I occasionally see discussions on this board about some people objecting to the use of “Americans” to mean citizens of the USA, apparently on the basis that “America” really means all of the New World land mass.
Two questions:
Is this a common objection or just some sort of fringe element?
What term do they propose to use instead of “Americans” to refer to citizens of the USA?
In some other languages, they use an equivalent of “United States-ian”; “estadounidense” in Spanish, IIRC, also “usona” in Esperanto. On the other hand, in French I say, “Je suis américan”. On the third hand, in English, I usually say “the States” instead of “America”…
In my experience, it usually comes from Latin Americans, and is not a real objection but rather a political statement about the domination of the hemisphere by the US. They don’t want to use the term americanos for themselves; they just object to people from the US using it.
Although the word estadounidense exists and is sometimes used, in practice, the most frequent term is norteamericano. This makes even less sense than americano since technically it also includes Canadians and Mexicans, and is not even part of the name of the country.
What Colibri said. And for the first, very often they’re not really intending to use the longer and less-pronunceable estadounidenses; they just think it’s kind of bothersome that a single country co-opted the name of a continent (or, depending on your school system, two or three). Africano refers to people from a whole continent, europeo same, asiático same… but americano means people from a fraction of America-the-continent (actually, not even exactly that, as someone from Hawaii is americano but not from the American continent). Hence the need to come up with “the Americas” and similar expressions to clarify that we’re talking about the continent, not the country. The objection tends to be more of a joke than anything else, the bother is… well, bothersome; more in certain contexts than in others.

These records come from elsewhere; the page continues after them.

(* ================================================================== *)
(** ** _build_transaction *)



(* ================================================================== *)
(** ** The contract cache *)

Lemma cache_lookup_snoc (cache : ContractCache) (address : string)
    (contract : Contract) :
  cache_lookup cache address = None ->
  cache_lookup (cache ++ [(address, contract)]) address = Some contract.
Proof.
  unfold cache_lookup. rewrite find_snoc.
  destruct (find _ cache); simpl; [discriminate|].
  now rewrite String.eqb_refl.
Qed.

(** X7: The cache of [get_contract] is keyed by the address alone: once a
    contract has been returned for an address, every later request for
    that address returns that same contract and leaves the cache as it is,
    whatever ABI is asked for.  A contract first built for an address has
    the ABI of that first request: after [get_vault_contract(a)],
    [get_token_contract(a)] is a contract with the vault ABI. *)
Theorem contract_cache_ignores_abi (calls : Web3Calls)
    (cache cache' : ContractCache) (address : string) (abi abi' : ABI)
    (contract : Contract) :
  get_contract calls cache address abi = (Ok contract, cache') ->
  get_contract calls cache' address abi' = (Ok contract, cache') /\
  (cache_lookup cache address = None -> c_abi contract = abi).
Proof.
  unfold get_contract.
  destruct (cache_lookup cache address) as [c|] eqn:Hc.
  - intros [= <- <-]. rewrite Hc. split; [reflexivity|discriminate].
  - destruct (to_checksum_address calls address) as [checksum|];
      [|discriminate].
    intros [= <- <-].
    rewrite cache_lookup_snoc by assumption. split; reflexivity.
Qed.

Lemma contract_cache_ignores_abi_witness :
  get_token_contract sample_calls
    [(sample_vault_address, mkContract sample_vault_address TMVAULT_ABI)]
    sample_vault_address
  = (Ok (mkContract sample_vault_address TMVAULT_ABI),
     [(sample_vault_address, mkContract sample_vault_address TMVAULT_ABI)]) /\
  (cache_lookup [] sample_vault_address = None ->
   c_abi (mkContract sample_vault_address TMVAULT_ABI) = TMVAULT_ABI).
Proof.
  apply (contract_cache_ignores_abi sample_calls [] _ sample_vault_address
           TMVAULT_ABI USDC_ABI).
  reflexivity.
Defined.

(* ================================================================== *)
(** ** Fresh keys and appended rows *)

Lemma next_id_fresh (ids : list Z) (x : Z) : In x ids -> x < next_id ids.
Proof.
  unfold next_id. induction ids as [|y ids IH]; cbn [fold_right In]; [easy|].
  intros [->|H]; [lia|]. specialize (IH H). lia.
Qed.

Lemma find_next_id {A : Type} (key : A -> Z) (l : list A) :
  find (fun x => key x =? next_id (map key l)) l = None.
Proof.
  destruct (find _ l) as [x|] eqn:E; [|reflexivity].
  apply find_some in E. destruct E as [Hin Heq].
  apply Z.eqb_eq in Heq.
  pose proof (next_id_fresh (map key l) (key x) (in_map key l x Hin)). lia.
Qed.




(** What [get_or_create_user] leaves alone, and what it guarantees. *)
Lemma get_or_create_user_frame (d : DB) (address : string) :
  let r := get_or_create_user d address in
  vaults (snd r) = vaults d /\
  protocols (snd r) = protocols d /\
  vault_users (snd r) = vault_users d /\
  transactions (snd r) = transactions d /\
  withdrawal_requests (snd r) = withdrawal_requests d /\
  find (is_wallet address) (users (snd r)) = Some (fst r).
Proof.
  unfold get_or_create_user.
  destruct (find (is_wallet address) (users d)) as [user|] eqn:E; simpl.
  - repeat split. exact E.
  - repeat split. rewrite find_snoc, E. unfold is_wallet. simpl.
    now rewrite String.eqb_refl.
Qed.

(* ================================================================== *)
(** ** Deposits *)

(** A deposit that passes its checks is answered as completed. *)
Lemma deposit_accepted (blockchain : BlockchainClient) (vault_id : Z)
    (deposit_data : DepositRequest) (w : World) (vault : Vault)
    (amount_wei : Z) :
  validate_gt0 (dr_amount deposit_data) = true ->
  find (is_vault vault_id) (vaults (db w)) = Some vault ->
  decimal_to_wei (dr_amount deposit_data) = Ok amount_wei ->
  exists response,
    fst (deposit blockchain vault_id deposit_data w) = Ok response /\
    dp_status response = TransactionStatus.COMPLETED.
Proof.
  intros Hval Hv Hwei. unfold deposit. rewrite Hval, Hv. cbn [negb].
  destruct (get_or_create_user (db w) (dr_user_address deposit_data))
    as [user d1].
  rewrite Hwei. eexists. split; reflexivity.
Qed.



(** X9: A deposit that fails in the conversion of its amount to minor units
    fails after the user was committed: a wallet the database does not know
    is left in [users], with everything else as it was. *)
Theorem failed_deposit_leaves_new_user (blockchain : BlockchainClient)
    (vault_id : Z) (deposit_data : DepositRequest) (w : World)
    (vault : Vault) (e : Exn) :
  validate_gt0 (dr_amount deposit_data) = true ->
  find (is_vault vault_id) (vaults (db w)) = Some vault ->
  find (is_wallet (dr_user_address deposit_data)) (users (db w)) = None ->
  decimal_to_wei (dr_amount deposit_data) = Raise e ->
  let r := deposit blockchain vault_id deposit_data w in
  fst r = Raise e /\
  snd r =
    commit w
      (set_users (db w)
         (users (db w) ++
          [mkUser (next_id (map u_id (users (db w))))
             (dr_user_address deposit_data)])).
Proof.
  intros Hval Hv Hu Hwei. unfold deposit, get_or_create_user.
  rewrite Hval, Hv, Hu, Hwei. split; reflexivity.
Qed.

Lemma failed_deposit_leaves_new_user_witness :
  let request := mkDepositRequest sample_vault_address
                   (mkDecimal 1 999999) "0xnew" in
  let r := deposit (sample_client 0 0) 1 request sample_world in
  fst r = Raise Overflow /\
  snd r = commit sample_world
            (set_users (db sample_world)
               (users (db sample_world) ++ [mkUser 2 "0xnew"])).
Proof.
  intros request.
  apply (failed_deposit_leaves_new_user (sample_client 0 0) 1 request
           sample_world sample_vault Overflow); reflexivity.
Defined.

(* ================================================================== *)
(** ** Rejected requests *)

(** X10: A request that [withdraw], [process_withdrawal], [allocate_to_protocol],
    [deallocate_from_protocol], [delete_protocol], [create_vault],
    [delete_vault] or [create_protocol] answers with an error changes
    nothing: the database and the broadcast transactions are as they
    were. *)
Theorem rejected_requests_change_nothing (blockchain : BlockchainClient)
    (vault_id protocol_id withdrawal_id utcnow : Z)
    (withdraw_data : WithdrawRequest) (amount : Decimal)
    (vault_data : VaultCreate) (protocol_data : ProtocolCreate) (w : World) :
  let unchanged {A : Type} (r : Result A * World) :=
    match fst r with
    | Raise _ => snd r = w
    | Ok _ => True
    end in
  unchanged (withdraw blockchain vault_id withdraw_data w) /\
  unchanged (process_withdrawal blockchain vault_id withdrawal_id utcnow w) /\
  unchanged (allocate_to_protocol protocol_id amount w) /\
  unchanged (deallocate_from_protocol protocol_id amount w) /\
  unchanged (delete_protocol protocol_id w) /\
  unchanged (create_vault vault_data w) /\
  unchanged (delete_vault vault_id w) /\
  unchanged (create_protocol protocol_data w).
Proof.
  assert (H : forall (A : Type) (r : Result A * World),
            (forall e, fst r = Raise e -> snd r = w) ->
            match fst r with Raise _ => snd r = w | Ok _ => True end).
  { intros A r Hr. destruct (fst r); eauto. }
  cbv zeta. repeat split; apply H; intros e.
  - unfold withdraw. break_match; simpl; intros; first [reflexivity|discriminate].
  - unfold process_withdrawal.
    break_match; simpl; intros; first [reflexivity|discriminate].
  - unfold allocate_to_protocol.
    break_match; simpl; intros; first [reflexivity|discriminate].
  - unfold deallocate_from_protocol.
    break_match; simpl; intros; first [reflexivity|discriminate].
  - unfold delete_protocol.
    break_match; simpl; intros; first [reflexivity|discriminate].
  - unfold create_vault.
    break_match; simpl; intros; first [reflexivity|discriminate].
  - unfold delete_vault.
    break_match; simpl; intros; first [reflexivity|discriminate].
  - unfold create_protocol.
    break_match; simpl; intros; first [reflexivity|discriminate].
Qed.

(* ================================================================== *)
(** ** Creating and deleting vaults *)

Lemma in_page {A : Type} (skip limit : Z) (l : list A) (x : A) :
  In x (page skip limit l) -> In x l.
Proof.
  unfold page. intros H.
  rewrite <- (firstn_skipn (Z.to_nat skip) l). apply in_or_app. right.
  rewrite <- (firstn_skipn (Z.to_nat limit) (skipn (Z.to_nat skip) l)).
  apply in_or_app. now left.
Qed.

(** With unique keys, a row of the updated table that has the key is the
    updated row. *)
Lemma in_update_first_key {A : Type} (key : A -> Z) (id : Z) (f : A -> A)
    (l : list A) (x : A) :
  NoDup (map key l) ->
  In x (update_first (fun y => key y =? id) f l) ->
  key x = id ->
  (forall y, key (f y) = key y) ->
  exists y, In y l /\ x = f y.
Proof.
  intros Hnd Hin Hx Hf.
  induction l as [|y r IH]; simpl in *; [contradiction|].
  apply NoDup_cons_iff in Hnd. destruct Hnd as [Hnotin Hnd'].
  destruct (Z.eqb_spec (key y) id) as [Hy|Hy].
  - destruct Hin as [<-|Hin]; [exists y; auto|].
    exfalso. apply Hnotin. rewrite Hy, <- Hx. now apply in_map.
  - destruct Hin as [<-|Hin]; [contradiction|].
    destruct (IH Hnd' Hin) as (z & Hz & ->). exists z. auto.
Qed.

(“We’ll be having a meeting including people from European and American factories…” “Brazilian raising handWill that include us or is it American-Americans only?”)
Not this again! I’d thought it was settled already. “American” is *the *correct term for Americans, and the only correct term, when speaking English. When using other languages, the rule may differ. In Spanish, the whole Western Hemisphere is las Américas, so americano could theoretically mean anybody from either continent, which is why they have to specify estadounidense for us. (Leaving aside the fact that we’re not the only Estados Unidos on this continent! That could get really complicated if we let it!)
Really, my fellow USA citizens, thinking you mustn’t call yourself American when speaking English is as dumb as Christians typing “G-d” on the internet. It looks stilted, if not altogether phony. When speaking Spanish, call yourself estadounidense or norteamericano. When speaking English, just call yourself American already and have done with it.
In German-speaking countries, the expression US-Amerikaner (“US American”) is quite common and it isn’t (at least not necessarily) derogatory. There are almost 600,000 hits for US-Amerikaner on Google.
U.S.-based academic geographers I know tend to use “U.S. citizen” or “from the U.S.” instead of “American.” Mainly to make a minor pedagogical point to their audience – they don’t really expect the masses to stop using “American.” (They agree with Johanna that the common term is “correct,” in English. Not in Spanish, despite clueless ESPN commentators snickering when they mention the Mexican soccer team América).
As for the OP’s second question: I just thought of a term (surely I’m not the first): rotus, meaning “resident of the United States.”
I like how it resembles the Latin word for “wheel,” evoking the American predilection for restlessly “hitting the road” – car culture, the Beach Boys, all that stuff…
But not all Americans are Anglos. I’m askin if there is a generally accepted and generally used term in Spanish for citizens of the United States, other than American (Americano?)